Former Cherokee girl hospitalized after dog attack

Monday, April 18, 2011

LE MARS - A former Cherokee youth was hospitalized Thursday in Omaha after she was bitten multiple times by two pit bulls about the head and neck while she was playing in rural Plymouth County.

Plymouth County Sheriff Sgt. Rick Singer said Breanna Buenger, age 10, was attacked Wednesday afternoon by two 10-month-old pit bulls while playing in a fenced-in area at the house where lived at 22652 Iowa Highway 3.

According to a statement from the Plymouth County Sheriff's Office, Breanna suffered numerous bites and puncture wounds to her head and neck area. Despite her injuries, Singer said the girl was able to get away from the dogs and get help.

"She actually was able to free herself and she got back into the house," he said.

A crew from Akron Ambulance took Breanna from the farmstead, which is midway between Le Mars and Akron, to St. Luke's Regional Medical Center in Sioux City. She was later transferred to Children's Hospital and Medical Center in Omaha.

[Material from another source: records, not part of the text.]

Lemma ghost_of m st gs i g : Inv m st gs -> gs !! i = Some g -> ghost_ok m st g.
Proof. intros HI Hi. eapply Forall_lookup_1; [apply (inv_ghosts _ _ _ HI)|done]. Qed.

Lemma guar_quiet m l v st gs i g :
  quiet l = true -> Inv m st gs -> gs !! i = Some g -> hguar m (upd m l v) st i gs g.
Proof.
  intros Hl HI Hi. assert (forall l', quiet l' = false -> upd m l v l' = m l') as Hu.
  { intros l' Hl'. apply upd_ne. intros ->. by rewrite Hl in Hl'. }
  apply guar_frame; try done.
  - unfold not_exhausted. rewrite Hu by done. apply (inv_ok _ _ _ HI).
  - by apply Hu.
  - by apply Hu.
  - intros k. by apply Hu.
  - intros j H1 H2. rewrite Hu in H2 by done. by rewrite H2 in H1.
  - by eapply ghost_of.
Qed.

Lemma guar_drain m j v st gs i g :
  (v = DRAIN_ENTRY_CLAIMING -> m (DrainEpoch j) = DRAIN_ENTRY_FREE \/ m (DrainEpoch j) <= m SafeToReclaim) ->
  Inv m st gs -> gs !! i = Some g -> hguar m (upd m (DrainEpoch j) v) st i gs g.
Proof.
  intros Hv HI Hi. apply guar_frame; try done.
  - unfold not_exhausted. rewrite upd_ne by done. apply (inv_ok _ _ _ HI).
  - intros k H1 H2. destruct (decide (j = k)) as [->|Hne].
    + rewrite upd_eq in H2. auto.
    + rewrite upd_ne in H2 by congruence. by rewrite H2 in H1.
  - by eapply ghost_of.
Qed.

Lemma stamps_entry m n v st k :
  stamps m (upd m (EntryEpoch n) v) st k =
  if decide (k = n) then (if v =? m (EntryEpoch n) then st n else m CurrentEpoch) else st k.
Proof.
  unfold stamps. rewrite (upd_ne _ _ CurrentEpoch) by done. case_decide as Hk.
  - subst. by rewrite upd_eq.
  - rewrite upd_ne by congruence. by rewrite Z.eqb_refl.
Qed.

(** Publishing a known epoch, or leaving. *)
Lemma guar_entry m n v st gs i g :
  v = 0 \/ 1 <= v <= known_current g ->
  Inv m st gs -> gs !! i = Some g -> hguar m (upd m (EntryEpoch n) v) st i gs g.
Proof.
  intros Hv HI Hi. pose proof (ghost_of _ _ _ _ _ HI Hi) as Hg. destruct (inv_safe _ _ _ HI).
  split; [intros j H1 H2; rewrite upd_ne in H2 by done; by rewrite H2 in H1|].
  apply Inv_step; rewrite ?upd_ne by done; try done; [| |].
  - unfold not_exhausted. rewrite upd_ne by done. apply (inv_ok _ _ _ HI).
  - intros k Hk. unfold entry_ok. rewrite stamps_entry, (upd_ne _ _ CurrentEpoch), (upd_ne _ _ SafeToReclaim) by done.
    destruct (decide (k = n)) as [->|Hne]; rewrite ?upd_eq.
    + pose proof (inv_entries _ _ _ HI _ Hk) as He. destruct Hg as [Hg _].
      intros Hne. destruct (Z.eqb_spec v (m (EntryEpoch n))) as [->|]; [by apply He|lia].
    + rewrite upd_ne by congruence. by apply (inv_entries _ _ _ HI).
  - apply ghost_ok_frame; rewrite ?upd_ne by done; try done. intros k. rewrite stamps_entry.
    destruct (decide (k = n)) as [->|]; [|left; by rewrite upd_ne by congruence].
    rewrite upd_eq. destruct (Z.eqb_spec v (m (EntryEpoch n))); auto.
Qed.

Lemma stamps_other m l v st k :
  (forall n, l <> EntryEpoch n) -> stamps m (upd m l v) st k = st k.
Proof. intros Hl. unfold stamps. rewrite upd_ne by done. by rewrite Z.eqb_refl. Qed.

(** Bumping the global epoch. *)
Lemma guar_bump m st gs i g :
  Inv m st gs -> gs !! i = Some g -> not_exhausted (upd m CurrentEpoch (wadd 64 (m CurrentEpoch) 1)) ->
  let c := m CurrentEpoch + 1 in
  wadd 64 (m CurrentEpoch) 1 = c /\ c < DRAIN_ENTRY_CLAIMING /\
  hguar m (upd m CurrentEpoch c) st i gs
    {| known_current := Z.max (known_current g) c; known_safe := known_safe g; scanning := scanning g |}.
Proof.
  intros HI Hi Ho c. pose proof (ghost_of _ _ _ _ _ HI Hi) as Hg. destruct (inv_safe _ _ _ HI).
  pose proof (inv_ok _ _ _ HI) as Hm. unfold not_exhausted in *. rewrite upd_eq in Ho.
  assert (wadd 64 (m CurrentEpoch) 1 = c) as Hc
    by (apply wrap_id; unfold fits; unfold DRAIN_ENTRY_CLAIMING, u64_max in Hm; lia).
  rewrite Hc in Ho. split; [done|]. split; [done|].
  split; [intros j H1 H2; rewrite upd_ne in H2 by done; by rewrite H2 in H1|].
  apply Inv_step; rewrite ?upd_eq, ?upd_ne by done; try done; [lia|lia| |].
  - intros k Hk. apply entry_ok_frame; rewrite ?upd_eq, ?upd_ne by done; try done; [|lia].
    by apply (inv_entries _ _ _ HI).
  - assert (ghost_ok (upd m CurrentEpoch c) (stamps m (upd m CurrentEpoch c) st) g) as (H1 & H2 & H3).
    { apply ghost_ok_frame; rewrite ?upd_eq, ?upd_ne by done; try done; [lia|].
      intros k. left. by rewrite upd_ne. }
    split; [|done]. simpl. rewrite upd_eq in *. lia.
Qed.

(** A thread is about to look at entry [i], the oldest epoch so far being [o]. *)
Definition scan_at (g : ghost) (i : nat) (o : Z) : Prop :=
  scanning g = Some (i, o) \/ (i = O /\ 1 <= o <= known_current g /\ scanning g = None).

Lemma scan_at_ok m st g i o : ghost_ok m st g -> scan_at g i o -> scan_ok m st (Some (i, o)).
Proof.
  intros (H1 & H2 & H3) [Hs|(-> & Ho & _)]; [by rewrite Hs in H3|]. split; [lia|]. intros k Hk. lia.
Qed.

(** Raising the reclaimable epoch after a complete scan. *)
Lemma guar_safe m st gs i g o :
  Inv m st gs -> gs !! i = Some g -> scan_at g (n_entries e) o ->
  let s := Z.max (m SafeToReclaim) (sat_sub o 1) in
  hguar m (upd m SafeToReclaim s) st i gs
    {| known_current := known_current g; known_safe := s; scanning := None |}.
Proof.
  intros HI Hi Hscan s. pose proof (ghost_of _ _ _ _ _ HI Hi) as Hg. destruct (inv_safe _ _ _ HI).
  destruct (scan_at_ok _ _ _ _ _ Hg Hscan) as [Ho Hall]. destruct Hg as (Hg1 & Hg2 & _).
  unfold sat_sub in s.
  split; [intros j H1 H2; rewrite upd_ne in H2 by done; by rewrite H2 in H1|].
  apply Inv_step; rewrite ?upd_eq, ?upd_ne by done; try done; [|lia|].
  - unfold not_exhausted. rewrite upd_ne by done. apply (inv_ok _ _ _ HI).
  - intros k Hk. unfold entry_ok. rewrite stamps_other, upd_eq, !(upd_ne _ SafeToReclaim) by done.
    intros Hne. pose proof (inv_entries _ _ _ HI _ Hk Hne). specialize (Hall k Hk Hne). lia.
Qed.

(** ** Programs that keep the invariant

    [keeps b s p]: a thread that knows the global epoch to be at least [b] and the
    reclaimable epoch at least [s] can execute [p]. *)

Definition extends (g g' : ghost) : Prop :=
  known_current g <= known_current g' /\ known_safe g <= known_safe g' /\ scanning g' = None.

Definition keeps (b s : Z) {A} (p : prog loc A) : Prop :=
  forall g, scanning g = None -> b <= known_current g -> s <= known_safe g ->
    hwp p g (fun _ g' => extends g g').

Cherie Lytle, a spokeswoman at the Omaha hospital, confirmed Breanna was a patient in the facility Thursday night but said she was unable to release information about Breanna's condition.

Breanna, a fourth grader, is a former student at Cherokee's Roosevelt Elementary.

Authorities believe Breanna had reprtedly received permission to go outside to play after school, and the dogs weren't supposed to be outside at the same time. The person who let the dogs out is not the same person who told Breanna she could go outside, Singer said.

"We're thinking whoever let the dogs out didn't know the little girl was outside," Singer said.

He said it isn't clear what caused the dogs to attack Breanna. The dogs' owner, Stephanie Trobaugh, reported they hadn't been violent in the six months she'd had them, and the Sheriff's Office didn't have any history of problems with the animals, Singer said.

Police say Breanna, who attends school in Le Mars, and her mother had been staying with Trobaugh's family in the farmhouse.

The Plymouth County Sheriff's Office doesn't have any history of dealing with the dogs.

Veterinarian John Conley said the dogs, Karma and Sampson, have not exhibited any signs of rabies or other illness since they were brought into the Town and Country Veterinary Clinic for a required 10-day observation period. He said the dogs have been well behaved since they were brought in to the Le Mars facility and have not displayed violent tendencies at the clinic in the past.

Once the 10 days are up, police said, Trobaugh will likely decide whether she wants the dogs back or if they will be euthanized. Officials do not plan to charge her with any crime, Singer said

"We don't foresee any charges at this point," he said.